Work item: With both ends included, repeat exactly the lines of the entries below from the one containing "Inductive st_retval := ST_CONTINUE" down to the one containing "Definition rb_hash_string (s", and no others.

Stored data:

(* ===== verification/St.v ===== *)
(** * The hash table of st.c: data and operations

    A table is a record over a heap of entries.  Every entry is linked three
    times: singly from its bin ([next]), and doubly, in insertion order, from
    its neighbours ([fore], [back]); small tables with integer keys are
    "packed": the bin array itself holds keys and values in turn.  Words are
    [Z], so that a bin can hold an entry pointer or, in a packed table, raw
    data, as the casts of the source do.  An address that is not in the heap
    cannot be dereferenced: the model then returns [Err BadPointer]. *)

From S2P Require Import Prelude.

(** ** Data *)

Record st_table_entry := mkEntry {
  hash : Z;       (* unsigned int *)
  key : Z;        (* st_data_t *)
  record : Z;     (* st_data_t *)
  next : Z;       (* st_table_entry * *)
  fore : Z;
  back : Z;
}.

Abbreviation heap := (gmap Z st_table_entry).

(** Field assignments [ptr->f = v]. *)
Definition set_record (v : Z) (e : st_table_entry) : st_table_entry :=
  mkEntry (hash e) (key e) v (next e) (fore e) (back e).
Definition set_next (v : Z) (e : st_table_entry) : st_table_entry :=
  mkEntry (hash e) (key e) (record e) v (fore e) (back e).
Definition set_fore (v : Z) (e : st_table_entry) : st_table_entry :=
  mkEntry (hash e) (key e) (record e) (next e) v (back e).
Definition set_back (v : Z) (e : st_table_entry) : st_table_entry :=
  mkEntry (hash e) (key e) (record e) (next e) (fore e) v.
Definition set_key_record (k v : Z) (e : st_table_entry) : st_table_entry :=
  mkEntry (hash e) k v (next e) (fore e) (back e).

(** The hash type of a table: one of the three built-in ones, recognised by
    address in the source, or one supplied by the caller.  The string types
    take keys that are [char *]: [mem] gives the bytes before the NUL. *)
Inductive st_hash_type : Type :=
  | type_numhash
  | type_strhash (mem : Z → list Z)
  | type_strcasehash (mem : Z → list Z)
  | type_custom (compare : Z → Z → Z) (hashf : Z → Z).

Record st_table := mkTable {
  type : st_hash_type;
  num_bins : Z;             (* st_index_t *)
  entries_packed : bool;
  num_entries : Z;          (* 63-bit field *)
  bins : list Z;
  head : Z;
}.

Definition set_num_entries (n : Z) (t : st_table) : st_table :=
  mkTable (type t) (num_bins t) (entries_packed t) n (bins t) (head t).
Definition set_bins (b : list Z) (t : st_table) : st_table :=
  mkTable (type t) (num_bins t) (entries_packed t) (num_entries t) b (head t).
Definition set_head (p : Z) (t : st_table) : st_table :=
  mkTable (type t) (num_bins t) (entries_packed t) (num_entries t) (bins t) p.

Inductive st_retval := ST_CONTINUE | ST_STOP | ST_DELETE | ST_CHECK.

(** ** String and number hashing *)

Definition FNV1_32A_INIT : Z := 0x811c9dc5.
Definition FNV_32_PRIME : Z := 0x01000193.

(** A byte of a [const char *]: [char] is signed, and the conversion to
    [unsigned int] sign-extends. *)
Definition char_to_uint (c : Z) : Z := u32 (if c <? 128 then c else c - 256).

Definition strhash (s : list Z) : Z :=
  foldl (λ hval c, u32 (Z.lxor hval (char_to_uint c) * FNV_32_PRIME)) FNV1_32A_INIT s.

Definition rb_hash_string (s : list Z) : Z := strhash s.

(** [if ((unsigned int)(c - 'A') <= ('Z' - 'A')) c += 'a' - 'A'] *)
Definition ascii_downcase (c : Z) : Z := if u32 (c - 65) <=? 25 then c + 32 else c.

Definition strcasehash (s : list Z) : Z :=
  foldl (λ hval c, u32 (Z.lxor hval (ascii_downcase c) * FNV_32_PRIME)) FNV1_32A_INIT s.

(** The strings are given without their terminating NUL. *)
Fixpoint st_strcasecmp (s1 s2 : list Z) : Z :=
  match s1, s2 with
  | [], [] => 0
  | _ :: _, [] => 1
  | [], _ :: _ => -1
  | a :: s1', b :: s2' =>
      let c1 := ascii_downcase a in
      let c2 := ascii_downcase b in
      if c1 =? c2 then st_strcasecmp s1' s2' else if c2 <? c1 then 1 else -1
  end.

Fixpoint st_strncasecmp (s1 s2 : list Z) (n : nat) : Z :=
  match n with
  | O => 0
  | S n' =>
      match s1, s2 with
      | [], [] => 0
      | _ :: _, [] => 1
      | [], _ :: _ => -1
      | a :: s1', b :: s2' =>
          let c1 := ascii_downcase a in
          let c2 := ascii_downcase b in
          if c1 =? c2 then st_strncasecmp s1' s2' n' else if c2 <? c1 then 1 else -1
      end
  end.

(** [strcmp] of the C library, used by [type_strhash]. *)
Fixpoint strcmp (s1 s2 : list Z) : Z :=
  match s1, s2 with
  | [], [] => 0
  | _ :: _, [] => 1
  | [], _ :: _ => -1
  | a :: s1', b :: s2' => if a =? b then strcmp s1' s2' else if b <? a then 1 else -1
  end.

Definition st_numcmp (x y : Z) : Z := if x =? y then 0 else 1.
Definition st_numhash (n : Z) : Z := s32 n.

Definition type_compare (ty : st_hash_type) : Z → Z → Z :=
  match ty with
  | type_numhash => st_numcmp
  | type_strhash mem => λ x y, strcmp (mem x) (mem y)
  | type_strcasehash mem => λ x y, st_strcasecmp (mem x) (mem y)
  | type_custom c _ => c
  end.

Definition type_hash (ty : st_hash_type) : Z → Z :=
  match ty with
  | type_numhash => st_numhash
  | type_strhash mem => λ x, s32 (strhash (mem x))
  | type_strcasehash mem => λ x, s32 (strcasehash (mem x))
  | type_custom _ h => h
  end.

Definition is_numhash (ty : st_hash_type) : bool :=
  match ty with type_numhash => true | _ => false end.

(** [EQUAL(table,x,y)] and [do_hash(key,table)] *)
Definition EQUAL (ty : st_hash_type) (x y : Z) : bool :=
  (x =? y) || (type_compare ty x y =? 0).
Definition do_hash (ty : st_hash_type) (k : Z) : Z := u32 (type_hash ty k).

(** ** Sizes *)

Definition ST_DEFAULT_MAX_DENSITY : Z := 5.
Definition MINSIZE : Z := 8.
Definition MAX_PACKED_NUMHASH : Z := 5.

Definition primes : list Z :=
  [8 + 3; 16 + 3; 32 + 5; 64 + 3; 128 + 3; 256 + 27; 512 + 9; 1024 + 9; 2048 + 5;
   4096 + 3; 8192 + 27; 16384 + 43; 32768 + 3; 65536 + 45; 131072 + 29; 262144 + 3;
   524288 + 21; 1048576 + 7; 2097152 + 17; 4194304 + 15; 8388608 + 9; 16777216 + 43;
   33554432 + 35; 67108864 + 15; 134217728 + 29; 268435456 + 3; 536870912 + 11;
   1073741824 + 85; 0].

Fixpoint new_size_loop (ps : list Z) (newsize size : Z) : Z :=
  match ps with
  | [] => -1
  | p :: ps' =>
      if size <? newsize then p else new_size_loop ps' (s32 (Z.shiftl newsize 1)) size
  end.

Definition new_size (size : Z) : Z := new_size_loop primes MINSIZE size.

#[global] Arguments new_size : simpl never.

(** ** Memory primitives *)

(** The allocator: gc.c's [ruby_xmalloc] never returns NULL (it raises
    NoMemoryError), and the block it returns is not one that is live. *)
Class Allocator := {
  malloc : heap → Z;
  malloc_fresh : ∀ h, h !! malloc h = None;
  malloc_nonnull : ∀ h, malloc h ≠ 0;
}.

Definition deref (h : heap) (p : Z) : res st_table_entry :=
  if p =? 0 then Err BadPointer else of_option BadPointer (h !! p).

Definition modify (h : heap) (p : Z) (f : st_table_entry → st_table_entry) : res heap :=
  e ← deref h p; Ok (<[p := f e]> h).

Definition free (h : heap) (p : Z) : res heap :=
  _ ← deref h p; Ok (delete p h).

(** A [st_table_entry **] that walks a chain: the address of a bin or of an
    entry's [next] field. *)
Inductive slot := SBin (i : Z) | SNext (p : Z).

Definition read_slot (h : heap) (t : st_table) (s : slot) : res Z :=
  match s with
  | SBin i => aload (bins t) i
  | SNext p => next <$> deref h p
  end.

Definition write_slot (h : heap) (t : st_table) (s : slot) (v : Z) : res (heap * st_table) :=
  match s with
  | SBin i => b ← astore (bins t) i v; Ok (h, set_bins b t)
  | SNext p => h' ← modify h p (set_next v); Ok (h', t)
  end.

(** gc.c, [ruby_xmalloc2]: the size computation wraps, and the wrap is
    detected by dividing back. *)
Definition ruby_xmalloc2 (n size : Z) : res Z :=
  let len := u64 (size * n) in
  if negb (n =? 0) && negb (size =? len / n) then Err (Raise ArgumentError) else Ok len.

(** [Calloc(n, sizeof(st_table_entry* ))], [n] converted to [size_t]. *)
Definition Calloc (n : Z) : res (list Z) :=
  _ ← ruby_xmalloc2 (u64 n) 8; Ok (replicate (Z.to_nat n) 0).

Definition u63 (x : Z) : Z := x mod 2 ^ 63.

(** Loop bound for a walk along a chain: no chain of distinct live entries is
    longer than the heap. *)
Definition chain_fuel (h : heap) : nat := S (size h).

(** ** Creation *)

Definition st_init_table_with_size (ty : st_hash_type) (size : Z) : res st_table :=
  let size := new_size size in
  b ← Calloc size;
  Ok (mkTable ty (u64 size) (is_numhash ty && (Z.quot size 2 <=? MAX_PACKED_NUMHASH)) 0 b 0).

Definition st_init_table (ty : st_hash_type) : res st_table := st_init_table_with_size ty 0.
Definition st_init_numtable : res st_table := st_init_table type_numhash.
Definition st_init_numtable_with_size (size : Z) : res st_table :=
  st_init_table_with_size type_numhash size.
Definition st_init_strtable (mem : Z → list Z) : res st_table := st_init_table (type_strhash mem).
Definition st_init_strtable_with_size (mem : Z → list Z) (size : Z) : res st_table :=
  st_init_table_with_size (type_strhash mem) size.
Definition st_init_strcasetable (mem : Z → list Z) : res st_table :=
  st_init_table (type_strcasehash mem).
Definition st_init_strcasetable_with_size (mem : Z → list Z) (size : Z) : res st_table :=
  st_init_table_with_size (type_strcasehash mem) size.

(** ** Search *)

(** The scan of a packed table: the first index [i < num_entries] with
    [bins[i*2] == key]. *)
Fixpoint packed_find (b : list Z) (k : Z) (i : Z) (n : nat) : res (option Z) :=
  match n with
  | O => Ok None
  | S n' =>
      x ← aload b (i * 2);
      if x =? k then Ok (Some i) else packed_find b k (i + 1) n'
  end.

Definition find_packed (t : st_table) (k : Z) : res (option Z) :=
  packed_find (bins t) k 0 (Z.to_nat (num_entries t)).

Definition PTR_NOT_EQUAL (h : heap) (ty : st_hash_type) (ptr hash_val k : Z) : res bool :=
  if ptr =? 0 then Ok false else
  e ← deref h ptr;
  Ok (negb (hash e =? hash_val) || negb (EQUAL ty k (key e))).

(** [while (PTR_NOT_EQUAL(table, ptr->next, hash_val, key)) ptr = ptr->next;
     ptr = ptr->next;] *)
Fixpoint find_in_chain (fuel : nat) (h : heap) (ty : st_hash_type) (ptr hash_val k : Z) : res Z :=
  match fuel with
  | O => Err NoFuel
  | S fuel' =>
      e ← deref h ptr;
      ne ← PTR_NOT_EQUAL h ty (next e) hash_val k;
      if ne : bool then find_in_chain fuel' h ty (next e) hash_val k else Ok (next e)
  end.

(** Returns the entry found, or NULL, and [bin_pos]. *)
Definition FIND_ENTRY (h : heap) (t : st_table) (hash_val k : Z) : res (Z * Z) :=
  bin_pos ← cmod hash_val (num_bins t);
  ptr ← aload (bins t) bin_pos;
  ne ← PTR_NOT_EQUAL h (type t) ptr hash_val k;
  if ne : bool then
    ptr' ← find_in_chain (chain_fuel h) h (type t) ptr hash_val k;
    Ok (ptr', bin_pos)
  else Ok (ptr, bin_pos).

Reply to the exercise:
Inductive st_retval := ST_CONTINUE | ST_STOP | ST_DELETE | ST_CHECK.

(** ** String and number hashing *)

Definition FNV1_32A_INIT : Z := 0x811c9dc5.
Definition FNV_32_PRIME : Z := 0x01000193.

(** A byte of a [const char *]: [char] is signed, and the conversion to
    [unsigned int] sign-extends. *)
Definition char_to_uint (c : Z) : Z := u32 (if c <? 128 then c else c - 256).

Definition strhash (s : list Z) : Z :=
  foldl (λ hval c, u32 (Z.lxor hval (char_to_uint c) * FNV_32_PRIME)) FNV1_32A_INIT s.

Definition rb_hash_string (s : list Z) : Z := strhash s.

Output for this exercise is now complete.